The doorman picked up Universul, held it rather a long way from his eyes, and read slowly, syllabically: “Sundry items. From Bor-del-... Bor-der-and... Bor-der-land magazine. The planet Mars and the Martians.” ‘Hear that?’ And then he read on, slipping in his own comments, as he always did: “The Martians do not eat meat, but use mam-moths as beasts of burden.

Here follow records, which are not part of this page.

(** The header every SDK sends parses to its fields, and the cheap
    routing helper reads the same access key as the full parser. *)
Theorem authorization_roundtrip (headers : header_map) (k d r s signed sig : string) :
  all_bytes plain k = true -> k <> ""%string -> all_bytes plain d = true -> all_bytes plain r = true ->
  all_bytes plain s = true -> all_bytes plain signed = true -> all_bytes plain sig = true ->
  require_host_signed signed = Ok tt ->
  hm_get headers "authorization" = Some (Some (format_authorization k d r s signed sig)) ->
  parse_authorization headers =
    Ok {| access_key := k; scope_date := d; region := r; service := s; signed_headers := signed; signature := sig |} /\
  extract_access_key headers = Ok k.
Proof.
  intros Hk Hne Hd Hr Hs Hsh Hsig Hhost Hget.
  destruct (format_credential_bytes k d r s) as (Hcv & Hcc & Hcs); [done..|].
  set (cred := format_credential k d r s) in *. unfold parse_authorization, extract_access_key.
  rewrite !(header_text_some _ _ _ _ _ Hget). cbn [mbind res_bind].
  set (rest := (cred +:+ ", SignedHeaders=" +:+ signed +:+ ", Signature=" +:+ sig)%string).
  assert (format_authorization k d r s signed sig = "AWS4-HMAC-SHA256 Credential=" +:+ rest) as -> by done.
  split.
  - change (split_once " " ("AWS4-HMAC-SHA256 Credential=" +:+ rest))
      with (Some ("AWS4-HMAC-SHA256"%string, ("Credential=" +:+ rest)%string)).
    cbn [ok_or mbind res_bind]. change (negb (trim "AWS4-HMAC-SHA256" =s "AWS4-HMAC-SHA256")) with false. cbn iota.
    assert (split "," ("Credential=" +:+ rest) =
      ["Credential=" +:+ cred; " SignedHeaders=" +:+ signed; " Signature=" +:+ sig]%string) as ->.
    { subst rest. change ("Credential=" +:+ cred +:+ ", SignedHeaders=" +:+ signed +:+ ", Signature=" +:+ sig)
        with ("Credential=" +:+ (cred +:+ String "," (" SignedHeaders=" +:+ (signed +:+ String "," (" Signature=" +:+ sig))))).
      rewrite <- str_app_assoc, split_app_sep by (by rewrite contains_char_app).
      rewrite <- (str_app_assoc " SignedHeaders="), split_app_sep.
      2:{ rewrite contains_char_app. cbn. by apply plain_absent. }
      rewrite split_absent; [done|]. rewrite contains_char_app. cbn. by apply plain_absent. }
    cbn [foldl]. rewrite add_credential, add_signed_headers, add_signature by auto using plain_visible.
    cbn [f_credential f_signed_headers f_signature ok_or mbind res_bind]. rewrite Hhost. cbn [mbind res_bind].
    unfold split_credential. rewrite Hcs. done.
  - change (split_at_str "Credential=" ("AWS4-HMAC-SHA256 Credential=" +:+ rest))
      with (Some ("AWS4-HMAC-SHA256 "%string, rest)).
    cbn [ok_or mbind res_bind]. subst rest.
    change (", SignedHeaders=" +:+ ?z)%string with (String "," (" SignedHeaders=" +:+ z)).
    rewrite until_separator_plain, Hcs by done. cbn. by rewrite (proj2 (is_empty_false k)).
Qed.

(** ** Responses chosen by substring *)
Lemma contains_str_cons p c s : contains_str p s = true -> contains_str p (String c s) = true.
Proof. apply (contains_str_app_l p (String c EmptyString)). Qed.

Lemma join_contains p sep l x : x ∈ l -> contains_str p x = true -> contains_str p (join sep l) = true.
Proof.
  intros Hin Hp. induction l as [|y l IH]; [by apply elem_of_nil in Hin|].
  destruct l as [|z l].
  - apply list_elem_of_singleton in Hin as <-. done.
  - rewrite join_cons by done. apply elem_of_cons in Hin as [<-|Hin].
    + by apply contains_str_app_r.
    + do 2 apply contains_str_app_l. by apply IH.
Qed.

Their horses are no larger than our ponies.” As large as our ponies – what ponies? “Their oxen are smaller – in other words, we have larger oxen, and so where we are, if you’re an ox, you’re a big ox – and have just one horn. The Martians have very pen-et-rat-ive eyesight. They have learned how to fly, but only for short distances. They walk on water with the same ease as they do on land. War has been ab-ol-ished on Mars. The Government is the-o-crat-ic. They have twelve states. They have no private property.” Then I’m not going to Mars. This is my country here, my private property, my house, my garden, my wife, my pigeons, and my plum trees,’ said the doorman, folding up the newspaper thus ending all discussion, having been fully enlightened as to the Martians.’